From the point of view of PET processing and reprocessing, the molecular weight (Mw) is a key property. While Gel Permeation Chromatography (GPC) is the gold standard for measuring molecular weight distribution, intrinsic viscosity (IV) is more commonly used due to its simplicity and lower cost. The IV value, related to the polymer’s average molecular weight via the Mark-Houwink equation13, can indicate degradation. However, both GPC and IV methods require hazardous solvents, and the equipment is less common in industry. Alternatively, Melt Flow Rate (MFR) provides an indirect indication of viscosity in the molten state of PET, influenced by temperature, pressure, and processing conditions, but IV remains a more reliable measure of molecular weight and end-use properties.

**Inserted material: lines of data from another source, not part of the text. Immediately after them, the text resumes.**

(** * Address book bot: contact records, validated fields and the
      birthdays-per-week report (Exercise_1.py)

    A shallow embedding of the classes [Field], [Name], [Phone], [Birthday],
    [Record] and [AddressBook] of [Exercise_1.py], and of the parts of the
    Python standard library they call ([str.isdigit], [str.strip],
    [datetime.strptime], [datetime.date]).

    Conventions.
    - A Python [str] is a [string]; a character is the code point
      U+0000..U+00FF that the 8-bit [ascii] value denotes.
    - A Python [int] is a [Z].
    - A raised exception is the [Raise] case of [result]; code that mutates
      objects runs in the monad [M], which threads the object store and keeps
      the store reached when an exception is raised. *)

From Stdlib Require Import ZArith Lia Bool Ascii String List.
From stdpp Require Import base list strings.

Local Open Scope string_scope.
Local Open Scope Z_scope.

(** ** Exceptions and results *)

Inductive exn : Type :=
| ValueError (msg : string)
| OverflowError (msg : string).

Inductive result (A : Type) : Type :=
| Ok (a : A)
| Raise (e : exn).
Arguments Ok {A} a.
Arguments Raise {A} e.

Definition rbind {A B} (r : result A) (k : A -> result B) : result B :=
  match r with
  | Ok a => k a
  | Raise e => Raise e
  end.

Declare Scope result_scope.
Delimit Scope result_scope with result.
Notation "'let?' x ':=' r 'in' k" := (rbind r (fun x => k))
  (at level 10, x pattern, r at level 100, k at level 200) : result_scope.

(** ** Python [str] methods *)

Module Str.

Definition chars (s : string) : list ascii := list_ascii_of_string s.

Definition ord (c : ascii) : Z := Z.of_N (N_of_ascii c).

(** [\d] of [re] on [str] patterns, and the digits [int()] reads: the
    characters of category Nd, which below U+0100 are ['0'..'9']. *)
Definition is_decimal (c : ascii) : bool :=
  (48 <=? ord c) && (ord c <=? 57).

(** One character of [str.isdigit]: Numeric_Type Digit or Decimal, which
    below U+0100 are ['0'..'9'] and the superscripts U+00B2, U+00B3 and
    U+00B9. *)
Definition isdigit_char (c : ascii) : bool :=
  is_decimal c || (ord c =? 178) || (ord c =? 179) || (ord c =? 185).

(** [str.isdigit]: all characters are digits and there is at least one. *)
Definition isdigit (s : string) : bool :=
  match chars s with
  | [] => false
  | cs => forallb isdigit_char cs
  end.

(** Whitespace as [str.strip] and [str.isspace] see it below U+0100. *)
Definition is_space (c : ascii) : bool :=
  ((9 <=? ord c) && (ord c <=? 13)) || ((28 <=? ord c) && (ord c <=? 32))
  || (ord c =? 133) || (ord c =? 160).

Fixpoint lstrip_chars (cs : list ascii) : list ascii :=
  match cs with
  | c :: cs' => if is_space c then lstrip_chars cs' else cs
  | [] => []
  end.

Definition rstrip_chars (cs : list ascii) : list ascii :=
  rev (lstrip_chars (rev cs)).

(** [s.strip()] *)
Definition strip (s : string) : string :=
  string_of_list_ascii (rstrip_chars (lstrip_chars (chars s))).

(** Truth value of a [str]: non-empty. *)
Definition truthy (s : string) : bool :=
  negb (String.eqb s "").

(** [len(s)] *)
Definition len (s : string) : Z := Z.of_nat (String.length s).

(** [sep.join(parts)] *)
Fixpoint join (sep : string) (parts : list string) : string :=
  match parts with
  | [] => ""
  | [p] => p
  | p :: ps => p +:+ sep +:+ join sep ps
  end.

End Str.

(** ** Fields *)

(** [class Field]: one attribute, [value]. [Name], [Phone] and [Birthday]
    add no attribute, only a validating constructor. *)
Record Field : Type := mkField { value : string }.

(** [Field.__str__] *)
Definition Field_str (f : Field) : string := value f.

Definition InvalidName : exn := ValueError "Name cannot be empty.".
Definition InvalidPhone : exn :=
  ValueError "Invalid phone number. Please enter 10 digits.".
Definition InvalidDate : exn :=
  ValueError "Invalid date format. Please use DD.MM.YYYY.".

(** [Name.__init__] *)
Definition Name (v : string) : result Field :=
  if negb (Str.truthy (Str.strip v)) then Raise InvalidName
  else Ok (mkField v).

(** [Phone.__init__] *)
Definition Phone (v : string) : result Field :=
  if negb (Str.isdigit v) || negb (Str.len v =? 10) then Raise InvalidPhone
  else Ok (mkField v).

(** ** [datetime.date]

    The proleptic Gregorian calendar of the [datetime] module: ordinals count
    days from 0001-01-01 (ordinal 1), years range over [MINYEAR..MAXYEAR]. *)

Module datetime.

Definition MINYEAR : Z := 1.
Definition MAXYEAR : Z := 9999.
Definition _MAXORDINAL : Z := 3652059.

(** Index 0 is a placeholder, as in the module. *)
Definition _DAYS_IN_MONTH : list Z :=
  [-1; 31; 28; 31; 30; 31; 30; 31; 31; 30; 31; 30; 31].

Definition _DAYS_BEFORE_MONTH : list Z :=
  [-1; 0; 31; 59; 90; 120; 151; 181; 212; 243; 273; 304; 334].

Definition table (t : list Z) (i : Z) : Z := nth (Z.to_nat i) t 0.

Definition _is_leap (year : Z) : bool :=
  (year mod 4 =? 0) && (negb (year mod 100 =? 0) || (year mod 400 =? 0)).

Definition _days_before_year (year : Z) : Z :=
  let y := year - 1 in
  y * 365 + y / 4 - y / 100 + y / 400.

Definition _days_in_month (year month : Z) : Z :=
  if (month =? 2) && _is_leap year then 29
  else table _DAYS_IN_MONTH month.

Definition _days_before_month (year month : Z) : Z :=
  table _DAYS_BEFORE_MONTH month
  + (if (2 <? month) && _is_leap year then 1 else 0).

Definition _ymd2ord (year month day : Z) : Z :=
  _days_before_year year + _days_before_month year month + day.

Definition _DI400Y : Z := 146097.
Definition _DI100Y : Z := 36524.
Definition _DI4Y : Z := 1461.

Definition _ord2ymd (n : Z) : Z * Z * Z :=
  let n := n - 1 in
  let n400 := n / _DI400Y in
  let n := n mod _DI400Y in
  let year := n400 * 400 + 1 in
  let n100 := n / _DI100Y in
  let n := n mod _DI100Y in
  let n4 := n / _DI4Y in
  let n := n mod _DI4Y in
  let n1 := n / 365 in
  let n := n mod 365 in
  let year := year + n100 * 100 + n4 * 4 + n1 in
  if (n1 =? 4) || (n100 =? 4) then (year - 1, 12, 31)
  else
    let leapyear := (n1 =? 3) && (negb (n4 =? 24) || (n100 =? 3)) in
    let month := Z.shiftr (n + 50) 5 in
    let preceding :=
      table _DAYS_BEFORE_MONTH month
      + (if (2 <? month) && leapyear then 1 else 0) in
    if n <? preceding then
      let month := month - 1 in
      let preceding :=
        preceding
        - (table _DAYS_IN_MONTH month
           + (if (month =? 2) && leapyear then 1 else 0)) in
      (year, month, n - preceding + 1)
    else (year, month, n - preceding + 1).

(** A [date] object; [date_new] is the only constructor the program reaches,
    so every date it holds passed [_check_date_fields]. *)
Record date : Type := mkdate { year : Z; month : Z; day : Z }.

In the literature, there are some examples of how the degradation of PET can be investigated in addition to the IV value with measurement methods that are more common in practice. Among others, PET degradation has been examined using Fourier transform infrared spectroscopy (FTIR)14, X-ray diffraction15, viscometric measurements, end group analysis by titration16,17, and nuclear magnetic resonance spectroscopy (NMR)18 as well.

Some of these analytical methods were used for the modelling of environmental degradation and ageing studies as well. Ioakeimidis et al.19 studied PET bottles collected from the Aegean Sea using the ATR-FTIR measurement method and utilizing the expiration dates on the bottles to determine the age of the samples. Based on their tests, PET bottles remain robust for about 15 years, after which the changes in peak intensity allowed them to infer structural changes. The results were later compared with the measurement results of samples from the Ionian Sea. Using the method, they were able to give fairly accurate predictions (± 3 years) regarding the expiration date of PET bottles from the given sea.

However, in most cases, the exact date when the item was released into the environment is not known, so it is difficult to track changes over time. In most research studies, the degradation of the material is induced under artificial, well-regulated conditions, thereby modelling the processes taking place in nature. Wu et al.20 investigated the ageing of PET in a marine environment for substantial and artificially accelerated ageing samples. The influence of various environmental effects on the mechanical properties, viscosity, and thermal and chemical composition of the samples was investigated. Based on the results, the degradation of marine PET was mostly influenced by light and wet environments. Although the salt present had little effect on degradation, it was able to penetrate the structure of the material and could not be effectively removed by simple physical cleaning.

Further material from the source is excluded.